Charlotte is committed to powering the city’s fleet and facilities with zero-carbon sources by 2030, along with a broader goal to be a low-carbon city by 2050. To meet those goals, the city is investing in transportation electrification, energy efficiency, and promoting equitable access to clean energy.
“Being a leader in climate action allows us to showcase innovative solutions, attract investment and talent, and strengthen our position as a forward-thinking city,” Lyles said.
Now, thanks to new federal funding opportunities like the IRA, Lyles can think even bigger. “This funding enables us to implement larger-scale projects, expand our programs, and invest in innovative solutions that would have otherwise been challenging to achieve solely through local resources,” Lyles said.
That excitement is palpable across experts representing a wide range of sectors in North Carolina.
Jennifer Weiss, co-director of the nonprofit North Carolina Clean Energy Fund, said her organization is preparing for an influx of capital through the IRA’s $27 billion Greenhouse Gas Reduction Fund. The funds will enable them to create financing solutions that fill critical gaps in the clean energy investment space, particularly when it comes to organizations and individuals that are often last to benefit.
“We're looking at low-income households and lending to them for energy efficiency or for solar. We're looking at small businesses. We're looking at nonprofit organizations,” Weiss said. “They might be wanting to pursue some of these projects, but they don't have the capital to do it.”
Green banks like Weiss’ will be essential in directing IRA funds to the people and places that need it the most. While the public is increasingly interested in clean energy, “a lot of banks don't have the risk appetite for it because it hasn't been around long enough,” Weiss said. But an injection of funds flowing to community lenders can help change that calculation and make clear renewable energy, efficiency, and electrification projects are sound long-term investments.
The business community is also eager to participate in this clean energy transition. For Janet LaBar, president and CEO of the Charlotte Regional Business Alliance, it comes down to competitiveness. Working on behalf of the business community in Charlotte and 14 counties across the Carolinas, LaBar is committed to ensuring the region is positioned to capitalize on new economic growth opportunities, like the IRA.
“It's not just about real estate,” LaBar said. “It’s about the talent. It's about proximity to customers. We're just really well poised to take advantage of some of those opportunities.”
She’s noted an uptick in interest in clean energy, electric vehicle supply chain, and manufacturing in particular, and is excited that the business community will be able to access the financing incentives they need to jump in. “I think it’s a huge opportunity,” LaBar said. “The fact that we are seeing a spurring of investment activity across the country because of the IRA is a great thing.”
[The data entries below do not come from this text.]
(** One step of the walk keeps the invariant, stands on a bus of the
    topology afterwards, and only adds buses at the end. *)
Lemma placeComponent_ok (tm : t N) (cur : nat) (volt : N) (index : nat)
    (component : Component.t N) :
  invariant tm -> defined tm cur ->
  exists tm' cur' volt',
    placeComponent (tm, cur, volt) index component = Ok (tm', cur', volt') /\
    invariant tm' /\ defined tm' cur' /\
    exists extra, shape tm' = shape tm ++ extra.
Proof.
  intros Hinv Hdef. unfold placeComponent.
  assert (Hsame : forall toBusId,
    exists tm' cur' volt',
      ('(_, tm') ← addComponent tm component cur toBusId;
       Ok (tm', cur, volt)) = Ok (tm', cur', volt') /\
      invariant tm' /\ defined tm' cur' /\
      exists extra, shape tm' = shape tm ++ extra).
  { intros toBusId.
    destruct (addComponent_step tm component cur toBusId Hinv Hdef)
      as (c & tm' & Hok & Hinv' & Hshape).
    exists tm', cur, volt. rewrite Hok. cbn. split; [reflexivity |].
    split; [exact Hinv' |]. split; [eapply defined_same_shape; eassumption |].
    exists []. rewrite app_nil_r. exact Hshape. }
  assert (Hnew : forall (name : string) (voltage volt' : N),
    exists (tm' : t N) (cur' : nat),
      (let '(newBus, tm1) := addBus tm name voltage "load" in
       '(_, tm2) ← addComponent tm1 component cur (Some (id newBus));
       Ok (tm2, id newBus, volt')) = Ok (tm', cur', volt') /\
      invariant tm' /\ defined tm' cur' /\
      exists extra, shape tm' = shape tm ++ extra).
  { intros name voltage volt'.
    destruct (addBus_step tm name voltage "load" Hinv) as (Hinv1 & Hdef1 & Hshape1).
    destruct (addBus tm name voltage "load") as [newBus tm1] eqn:Hadd.
    cbn [fst snd] in Hinv1, Hdef1, Hshape1.
    assert (Hcur1 : defined tm1 cur) by (eapply defined_app; eassumption).
    destruct (addComponent_step tm1 component cur (Some (id newBus)) Hinv1 Hcur1)
      as (c & tm2 & Hok & Hinv2 & Hshape2).
    exists tm2, (id newBus). rewrite Hok. cbn. split; [reflexivity |].
    split; [exact Hinv2 |]. split; [eapply defined_same_shape; eassumption |].
    eexists. rewrite Hshape2. exact Hshape1. }
  destruct (String.eqb (Component.type component) "utility"); [apply Hsame |].
  destruct (String.eqb (Component.type component) "transformer").
  { destruct (Hnew (orElseString (Component.name component)
                                 ("Bus " ++ natToString (index + 1)))
                   ((if present (Component.secondaryV component)
                     then toNumber (Component.secondaryV component)
                     else orElse (Component.voltage component) (ofQ 480))
                    * (if present (Component.secondaryV component)
                       then ofQ 1000 else ofQ 1))%js
                   ((if present (Component.secondaryV component)
                     then toNumber (Component.secondaryV component)
                     else orElse (Component.voltage component) (ofQ 480))
                    * (if present (Component.secondaryV component)
                       then ofQ 1000 else ofQ 1))%js)
      as (tm' & cur' & Hok & Hrest).
    exists tm', cur'. eexists. split; [exact Hok | exact Hrest]. }
  destruct (String.eqb (Component.type component) "cable"); [| apply Hsame].
  destruct (presentString (Component.toBus component)).
  { destruct (getBusByName tm (orElseString (Component.toBus component) ""))
      as [b |] eqn:Hfind.
    - assert (Hb : defined tm (id b)).
      { eapply getBusByName_defined; [apply Hinv | exact Hfind]. }
      destruct (addComponent_step tm component cur (Some (id b)) Hinv Hdef)
        as (c & tm' & Hok & Hinv' & Hshape).
      exists tm', (id b), volt. rewrite Hok. cbn. split; [reflexivity |].
      split; [exact Hinv' |]. split; [eapply defined_same_shape; eassumption |].
      exists []. rewrite app_nil_r. exact Hshape.
    - destruct (Hnew (orElseString (Component.toBus component) "")
                     (orElse (Component.voltage component) volt) volt)
        as (tm' & cur' & Hok & Hrest).
      exists tm', cur', volt. split; [exact Hok | exact Hrest]. }
  destruct (Component.createsBus component); [| apply Hsame].
  destruct (Hnew (orElseString (Component.name component)
                               ("Bus " ++ natToString (index + 1)))
                 (orElse (Component.voltage component) volt) volt)
    as (tm' & cur' & Hok & Hrest).
  exists tm', cur', volt. split; [exact Hok | exact Hrest].
Qed.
Catawba College in Salisbury, North Carolina is ahead of the curve when it comes to leveraging federal funding to achieve an organization’s sustainability goals. Starting with the installation of geothermal wells in the ‘90s, the school’s multi-faceted efforts have earned it the distinction of being the first carbon-neutral college in the Southeast.
“It's a big accomplishment for us," said Brad Ives, executive director of Catawba’s Center for the Environment. "And it's attributed to the kind of work that I think the Inflation Reduction Act is going to let others do.”
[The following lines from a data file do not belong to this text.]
Lemma endsWith_slash (s : string) :
  JS.endsWith s "/" = true <-> exists a, s = a ++ "/".
Proof.
  split.
  - unfold JS.endsWith. intros H. apply andb_true_iff in H as [_ H].
    apply String.eqb_eq in H.
    exists (take (String.length s - String.length "/") s).
    pose proof (take_drop (String.length s - String.length "/") s) as Hd.
    now rewrite H in Hd.
  - intros [a ->]. apply endsWith_append.
Qed.

Lemma sliceInit_append (a : string) (c : ascii) :
  JS.sliceInit (a ++ String c "") = a.
Proof.
  induction a as [|d a IH]; [reflexivity|].
  change (JS.sliceInit (String d (a ++ String c "")) = String d a).
  cbn [JS.sliceInit]. rewrite IH. now destruct a.
Qed.

Lemma SlashStripped_iff (p : URL) (s out : string) :
  SlashStripped p s out
  <-> out = (if JS.endsWith s "/" && negb (pathname p =? "/")%string
             then JS.sliceInit s else s).
Proof.
  split.
  - intros [o Hs Hp | [Hp | Hs]].
    + subst s. rewrite endsWith_append.
      apply String.eqb_neq in Hp. rewrite Hp. simpl.
      symmetry. apply sliceInit_append.
    + rewrite Hp, String.eqb_refl. now rewrite andb_false_r.
    + destruct (JS.endsWith s "/") eqn:E; [|reflexivity].
      apply endsWith_slash in E as [a E]. now elim (Hs a).
  - intros ->. destruct (JS.endsWith s "/") eqn:E.
    + destruct (pathname p =? "/")%string eqn:Hp; simpl.
      * apply slash_kept. left. now apply String.eqb_eq.
      * apply endsWith_slash in E as [a ->]. rewrite sliceInit_append.
        apply slash_stripped; [reflexivity | now apply String.eqb_neq].
    + simpl. apply slash_kept. right. intros a Ha.
      assert (JS.endsWith s "/" = true) by (apply endsWith_slash; now exists a).
      congruence.
Qed.
(* ===== verification/_CoqProject ===== *)
-Q . S2P
Prelude.v
Messages.v
Firmware.v
Arduino.v
Link.v
Double.v
Filter.v
WsServer.v
Text.v
Regex.v
App.v
AppProps.v
AppIO.v
AppWitnesses.v
Vehicle.v
AppTypes.v
UartEcho.v
System.v
CecConst.v
Cec.v
CecFuncs.v
CecCodec.v
CecRun.v
CecProps.v
Endian.v
LittleEndian.v
BigEndian.v
EndianProps.v
Tipc.v
TipcProps.v
Heap.v
HeapProps.v
AlgoBase.v
AlgoBaseProps.v
Sort.v
SortProps.v
SortCorrect.v
CxxMemory.v
CxxString.v
CxxStringProps.v
CxxStringOps.v
CxxStringLife.v
CxxStringWorld.v
CxxStringMove.v
CxxStringSpec.v
CxxStringRefine.v
CxxStringCommands.v
CxxStringObjects.v
CxxStringPlus.v
CxxStringSearch.v
CxxStringSearchProps.v
CxxStringQueries.v
CxxStringCorrect.v
Utf8.v
WsFrame.v
WsFrameProps.v
Hybi13.v
Hybi13Props.v
Hybi13Stream.v
Hybi13Frames.v
Hybi13Wire.v
WsConnection.v
WsSession.v
WsSessionProps.v
WsSessionCorrect.v
WsLiveness.v
WsEndpoint.v
Browser.v
Sha1.v
Sha1Correct.v
Base64.v
Md5.v
Http.v
HttpProps.v
Handshake.v
Opening.v
OpeningProps.v
OpeningSession.v
OpeningLife.v
ServerLives.v
(* ===== verification/Prelude.v ===== *)
(** * Rover: a verification library

    The repository holds the programs of a remote-controlled rover.  A
    Raspberry Pi runs [main_app] (under rover/src): it receives joystick
    positions from a UDP socket and commands from a browser over a WebSocket,
    and drives motors, LED and fan by requests on a serial line.  At the other
    end of the line an ATmega328P (rover_slave/src) decodes the requests and
    owns the PWM registers and pins.  The tree also carries the system headers
    the cross-compiler uses (rover/externals/usr_include); the ones with
    algorithms or codecs of their own are modelled as well, and so is the part
    of the WebSocket library websocketpp (rover/dependencies_install) that the
    program's servers run, from the accept of a connection to its end.

<<
      browser --WebSocket--> connection, ws_server --+
                                                     v
      joystick ----UDP----> run_udp ---queue---> main_app.run ---> ArduinoSlave
                            run_timer --queue------^                   | serial
                                                                       v
                             timer registers, pins <--- slave firmware (loop)
>>

    ** How to read the definitions

    Machine integers are [Z] with their wrap-around written out ([u8], [u16],
    [u32], [i32]); characters and octets are [Z]; a floating-point number is a
    [spec_float] of the Standard Library at the precision of its C++ type.
    A function that may run into undefined behaviour (an access outside an
    array, a conversion out of range, an unterminated string) returns an
    [option] with [None] for it; where the code can throw as well it returns an
    [outcome].  Handlers take the state and return the new one, composed as the
    code composes its calls.  What is not in the repository is a class: the
    wiringPi port ([Arduino.SerialPort]), the Arduino core
    ([Firmware.ArduinoCore]), the bit numbers of avr/io.h
    ([Firmware.AvrHeader], with the data sheet's values as
    [Firmware.AvrHeaderLaws]) and what the C++ implementation leaves open
    ([App.Platform]: signedness of [char], width of [long], [std::stof],
    printing of a [double]; [WsFrame.Machine]: byte order and width of
    [size_t]).

    ** The files

    The rover.
    - [Prelude] (this file): machine words, decimal text, C strings, buffers,
      [outcome], and the tactics and hint databases of the library.
    - [Messages]: rover_slave/src/messages.hpp and messages.cpp, the protocol
      both programs share.  Message layouts are [PackedStruct]s; a round trip
      of packed fields; the decimal parser of textual commands.
    - [Firmware]: rover_slave/src/main.cpp.  [device] holds the timer
      configurations, the registers, the output and the calls made to the
      core; [parser] is the framing machine.  [loop] is one call of the
      program's loop on the octets that arrived, [exec_request] the effect a
      request is meant to have.  Theorems: the machine is safe on every input
      but for a textual parameter too large for its [uint8_t] ([text_defined]),
      executes requests in order however they are cut into chunks,
      resynchronises after silence; textual and binary forms of a command
      agree where the textual one is defined; the registers hold the last duty.
    - [Arduino]: src/arduino.hpp and arduino.cpp, the client, over any
      [SerialPort].  [logged_port] records what it does to the port: retries,
      time-outs and counters are proved of every port.
    - [Link]: client and firmware over a line with one [fate] per millisecond
      (deliver, lose the request, lose the reply, delay).  On a fault-free
      line a call is executed exactly once; on a faulty one the registers are
      those of one execution or of none.  The class [SlaveDriver] is what the
      client promises to the rest of the program, [line_driver] discharges it.
    - [Double], [Filter]: src/filter.hpp and filter.cpp, the averaging filter.
    - [WsServer]: src/ws_server.cpp, ws_server_isolated.cpp and
      ws_broadcaster.cpp.  The two connection tables refine one set of
      sessions; messages and answers reach the right connection.  What the
      library does with the messages they send is in [WsEndpoint].
    - [Text], [Regex]: stream extraction and the conversions of libstdc++ as
      far as the handlers use them (istream.tcc, locale_facets.tcc,
      basic_string.h), and the two regular expressions, each proved equal to a
      specification without backtracking.
    - [App]: src/app.hpp, app.cpp and main.cpp: every handler, the timer
      tasks, the constructor, the dispatcher.  [AppProps] (the motors and the
      watchdog) and [AppIO] (datagrams, web socket commands, answers, fan,
      start-up) are proved against [SlaveDriver] alone; [AppWitnesses]
      instantiates them with the line and the firmware.  [AppTypes]: every
      member stays in its type and bounds on arbitrary input.
    - [Vehicle]: the whole program with its threads as events refines an
      abstract vehicle of two speeds, a light and a watchdog, from power-on
      down to the registers of the controller.
    - [System]: the producer threads, the queue and the heap of app.cpp as a
      step relation; memory safety and ordering in every interleaving.
    - [UartEcho]: uart_echo_test.cpp.

    The WebSocket library (websocketpp/).
    - [Utf8]: utf8_validator.hpp; the automaton accepts exactly the encodings
      of code points and stops at the first octet that cannot be repaired.
    - [WsFrame], [WsFrameProps]: frame.hpp and common/network.hpp; headers come
      back from their octets, and masking by words, with a key that is rotated
      from call to call, is masking octet by octet.
    - [Hybi13]: processors/hybi13.hpp with the messages (message_buffer), the
      close codes (close.hpp) and error codes.  [Hybi13Props]: the invariant of
      [consume] and that it ends; [Hybi13Stream]: buffers may be cut anywhere;
      [Hybi13Frames]: the messages delivered and the close codes against
      [rfc_rules], the rules of RFC 6455 as an inductive relation; they agree
      but where the code departs from the rules ([departs]), on two kinds of
      frame, a length that is not minimal and a fragmented text that ends
      inside a character ([code_rules] is what it does there).  [Hybi13Wire]:
      what one end prepares the other end delivers.
    - [WsConnection]: impl/connection_impl.hpp, a connection from the end of
      the opening handshake on.  Its functions are computations that change
      the connection and ask the transport for [action]s.  [WsSession]: the
      [world] of a connection and its transport; calls from other threads and
      completions of reads, writes, timers and the shutdown are [event]s, in
      any order and with any result.  [WsSessionProps]: the handlers as
      functions on the world and the invariant of every [reachable] world.
      [WsSessionCorrect]: no handler is undefined, the close handler is called
      once at most; what is written is a prefix of what was queued; what is
      delivered and answered follows the frame rules, with the same two
      departures.  [WsLiveness]: the
      closing handshake comes to its end.
    - [Sha1], [Base64], [Md5]: sha1/sha1.hpp, base64/base64.hpp and
      common/md5.hpp.  [Sha1Correct]: the hash is SHA-1 of FIPS 180-4; base64
      comes back; the digests of the standards are computed.
    - [Http]: http/parser.hpp with http/impl/parser.hpp and request.hpp, the
      parser of requests, and the writer of responses.  [HttpProps]: no access
      outside a buffer, and the cut of the input into reads does not matter.
    - [Handshake]: the handshakes of processors/hybi13.hpp (which hybi07.hpp and
      hybi08.hpp inherit) and hybi00.hpp, on the parsed request.  [Opening]:
      connection_impl.hpp up to the open handler, as handlers of an [opening].
      [OpeningProps]: what is answered, with which status, and when the
      connection opens.
    - [OpeningSession]: the [life] of a connection, from the accept over its
      handshake to its session; completions and timers are [levent]s.  The
      request of RFC 6455 opens a connection.
      [OpeningLife]: the invariant of every [lreachable] life; the handlers of
      the program are called once at most and in order; a handshake that
      stalls is ended by its timer.
    - [ServerLives]: [ws_server] with any number of connections, each with a
      [life] of its own: which handlers call those of the program; the tables,
      the numbers and the queue of the application agree with the connections.
    - [WsEndpoint]: impl/endpoint_impl.hpp, as far as sending goes, under
      [ws_server::send] and the loop of [ws_broadcaster::run_udp]: who gets a
      datagram, and what is thrown.  [Browser]: what a browser sends drives
      the vehicle of [Vehicle]; and what happens to sends when it leaves.

    The system headers.
    - [CecConst], [Cec], [CecFuncs]: linux/cec.h and linux/cec-funcs.h, the
      messages of HDMI CEC.  [CecCodec] lists every message as a codec,
      [CecRun] holds the tactics that run a builder and a reader, [CecProps]
      the round trip of all of them, but for what the header gets wrong
      ([CecCodec.mishandled]), and what becomes of that.
    - [Endian], [LittleEndian], [BigEndian], [EndianProps]: linux/swab.h,
      asm/swab.h, the two files of linux/byteorder and bsd/sys/endian.h.
    - [Tipc], [TipcProps]: the records of linux/tipc_config.h.
    - [Heap], [HeapProps]: c++/8/bits/stl_heap.h, correct for every
      [StrictWeakOrder].
    - [AlgoBase], [AlgoBaseProps]: c++/8/bits/stl_algobase.h; [Sort],
      [SortProps], [SortCorrect]: sort, partial_sort and nth_element of
      stl_algo.h, correct for every [StrictWeakOrder].
    - [CxxMemory], [CxxString], [CxxStringSearch]: [std::string] with its small
      buffer (basic_string.h and basic_string.tcc) on a memory of objects and
      blocks.  [CxxStringProps] is a weakest-precondition calculus for it,
      [CxxStringOps], [CxxStringLife] and [CxxStringMove] specify the
      functions, [CxxStringWorld] keeps all strings of a program apart;
      [CxxStringSpec] is the abstract specification, [CxxStringRefine],
      [CxxStringCommands], [CxxStringObjects] and [CxxStringPlus] the
      refinement, [CxxStringSearchProps] and [CxxStringQueries] the searches
      and comparisons, [CxxStringCorrect] the theorems.

    ** Fuel and bounds

    [Arduino.recv] runs [recv_loop] with fuel 52: its idle counter leaves the
    loop at 51, and [recv_spec] proves that the fuel is never exhausted.
    [dec] prints with one step per bit ([undec_dec]).  The loops of [Heap] run
    with the length of the range, which each step shortens, and so do those of
    [Sort], [AlgoBase.lower_bound_loop] and the searches of [CxxStringSearch];
    the depth of introsort is the library's.  The correctness theorems state
    that a result is returned.  [Hybi13.consume] has three passes per octet
    and a few more ([consume_ends]); [read_loop] and [receive_loop] take an
    octet at least per round; [write_loop] ends with the queue;
    [WsLiveness.drain] has [work w] steps.  [Http.consume_loop] takes a line per
    round and has one round more than there are octets; [Sha1.full_blocks]
    and [Md5.process_blocks] take a block per round.  [CecFuncs.skip_ext] has one
    step per octet of a message.  The firmware's loops over its buffers are
    structural.  The counts in the theorems are the program's own: 500 timer
    messages of the watchdog, 275 idle calls of the firmware, five attempts of
    the client.

    ** What is not modelled

    Log.hpp (formatted output on standard error) and the debug texts; the
    socket library bfc, a submodule that is not checked out, whose datagrams
    are arguments of [App]; asio, whose operations are events of [WsSession];
    of websocketpp the frames of version 0 (hybi00; its handshake is
    modelled), the client side with its parser of responses, the http and
    validate handlers (the program sets none), ping timers (no pong timeout
    handler is set), extensions (the configuration disables them) and
    logging, and with them the set-up calls of [ws_server::run]; the
    browser's JavaScript; the system headers that only declare.  Calls on the
    slave and handlers of the server exclude each other by their mutexes and
    are single steps; a lock and an unlock are not represented.  [send] of a
    connection is two steps, since it takes two locks one after the other.
    Memory is always available, except to [std::string].  The sends into the
    socket pair of the application neither fail nor block ([System]: the
    program does not look at their result, and a position whose send failed
    would be leaked).  The powers of ten of [get_str_param] are exact, as the
    [pow] of avr-libc is meant to be.

    ** Beyond this

    What the programs run is modelled from the accept of a connection and the
    datagrams down to the registers.  What could be added is code of the
    vendored headers that the programs hardly reach: the frames of version 0
    and the client side of websocketpp, the other algorithms of stl_algo.h,
    the ioctl structures of linux/cec.h. *)
From stdpp Require Export base list numbers option gmap strings relations.
From Stdlib Require Export ZArith Lia.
The IRA is helping Catawba take its efforts even further. When Ives realized the school could recoup 40 percent of the cost of its new solar-powered picnic shelters, he increased the order from three to five. They’re also finalizing another solar array for campus, bringing the total to more than one megawatt of electricity generated on campus, thanks to a 30 percent return from the IRA, plus another rebate through Duke Energy. Ives’ impressive list goes on, including an EV charger, electric maintenance and security vehicles, and more.
Along the way, Ives is committed to giving students a hands-on learning experience and helping other institutions see what’s possible. He recommends taking a multi-disciplinary approach, ensuring financial, facilities, policy, and environmental experts are all working together to get the biggest return on the school’s sustainability investments. If they don’t have the resources to assess IRA funding internally, Ives recommends finding external support, “because this is real money.”
And that’s exactly why Mayor Lyles is so excited about the opportunity to engage the community in all the IRA has to offer.
“This workshop will provide a platform for learning, networking, and collaboration, allowing participants to engage with experts, explore funding options, and gain a deeper understanding of the resources available to them,” Lyles said. “Ultimately, our goal is to empower our community to take advantage of the IRA and contribute to our collective efforts in building a more sustainable and resilient Charlotte.”